Appoved, and on the accelerated track

Nov 05, 2010

I got the call today about being approved! YAY... So excited. But, I got into a car accident 3 days ago, (not too bad, they have more damage then me, and its 100% their fault).  But, I have a bad back from an old horse injury accident. This tweaked my back more then I thought it would. I told the nurse about it, and how I cant go to the gym anymore due to the pain. I have lost 5 lbs in the last week or so... I thought for sure I would have to postpone the surgery which I was supposed to have on the 2nd of December. But, she got it cleared with the doctor, I am okay in losing what I have (I don't have to lose the full 20 now) and in fact, they want me in for the 18th of November!  Thats 2 freakin weeks!
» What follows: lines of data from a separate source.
(** thread_schedule_tail (), when [t] has been given the processor. *)
Lemma wlp_schedule_tail σ R t prev :
  sched_ok (idle_thread σ) None (threads σ) R → wait_ok (idle_thread σ) (threads σ) (semas σ) →
  lock_ok (threads σ) (semas σ) (holders σ) → wake_ok (threads σ) (semas σ) →
  in_external_intr σ = false → conds_ok (conds σ) → running σ = t →
  (R = t :: ready_list σ ∨ R = ready_list σ ∧ t = idle_thread σ) →
  (∀ th, threads σ !! prev = Some th → status th = THREAD_DYING → stack th = []) →
  wlp (thread_schedule_tail prev) σ (λ _ σ', inv σ' ∧ running σ' = t ∧ ready_list σ' = ready_list σ ∧
    (∀ u uh, threads σ' !! u = Some uh → ∃ uh', threads σ !! u = Some uh' ∧ priority uh = priority uh')).
Proof.
  intros HK HB HL HW Hctx Hcd Hrun HR Hdy.
  unfold thread_schedule_tail, running_thread, intr_get_level, upd_thread, load_thread.
  repeat wlp_step. subst t. rename a into th.
  destruct (start_ok _ _ _ _ _ _ _ _ HK HB HL HW ltac:(eassumption) HR) as (HK' & HB' & HL' & HW').
  assert (Hintr : intr σ = false) by by destruct (intr σ).
  assert (∀ u uh, <[running σ:=set_status THREAD_RUNNING th]> (threads σ) !! u = Some uh →
    ∃ uh', threads σ !! u = Some uh' ∧ priority uh = priority uh') as Hpr.
  { intros u uh [[<- <-]|[? Hu]]%lookup_insert_Some; eauto. }
  case_bool_decide as Hp0; [|wlp_step; split; [split; simpl; auto|by simpl]].
  repeat wlp_step. rename a into p. simpl in *.
  destruct (bool_decide (status p = THREAD_DYING)) eqn:Hd; simpl;
    [|wlp_step; split; [split; simpl; auto|by simpl]].
  apply bool_decide_eq_true in Hd.
  case_bool_decide; [|wlp_step; split; [split; simpl; auto|by simpl]].
  repeat wlp_step. simpl in *.
  match goal with Hne : bool_decide (prev ≠ _) = true |- _ => apply bool_decide_eq_true in Hne end.
  match goal with Hp : <[_ := _]> _ !! prev = Some p |- _ => rename Hp into Hpl end.
  destruct (delete_ok _ _ _ _ _ _ prev p HK' HB' HL' HW' Hpl Hd) as (HK2 & HB2 & HL2 & HW2).
  { apply Hdy; [|done]. by rewrite lookup_insert_ne in Hpl by congruence. }
  split; [by split; simpl; auto|split_and!; [done..|]].
  simpl. intros u uh [_ Hu]%lookup_delete_Some. eauto.
Qed.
OMG. So, I took it.  I am going in on the 16th for all my prelab work, my 2nd surgical appointment, and then I am cleared to go. I cant believe it, I still don't.  I am more scared then I thought I would be.  Scared of having it, of not having it! There are alot of positives and negatives about this date.

Good:

The kids are out of school the next week for Thanksgiving, so I don't have to worry about getting them to and from school.  And they can help me around the house the first week out.
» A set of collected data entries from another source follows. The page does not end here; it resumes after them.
Lemma step_inv σ σ' : inv σ → step σ σ' → inv σ'.
Proof.
  intros Hinv Hstep. destruct Hstep as [f Hth Hst Hp Hr|f fs Hst Hok Hr|Hi Hr|s Hi Hs Hr|v ->].
  - by apply (call_inv _ _ Hinv Hst Hp tt).
  - by apply (do_run_inv _ _ _ Hinv Hst Hok tt).
  - by apply (timer_inv _ Hinv Hi tt).
  - by apply (device_inv _ _ Hinv Hi Hs tt).
  - destruct Hinv. by split.
Qed.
The doctor is being way generous with me.

I don't think I have to worry about school too much for me now.  I take one day off, and the next week I get off anyway due to the holiday.  I can be back to school the first week of December.


Bad:

My husband will have to take off of work 2 days to help me.  Which means a smaller check on top of the ALREADY smaller check he gets the week of Thanksgiving when they have 3 days off.

I am not ready.  Money is going to be tight, and I have to order all my vitamins prior to the surgery while trying to pay bills and save for next months bills and rent.


*sigh, I know it will all work out.  And reading  stories on here about all the struggles that some go through, or are going through, I should be more grateful, appreciative I know! I just am freaking out.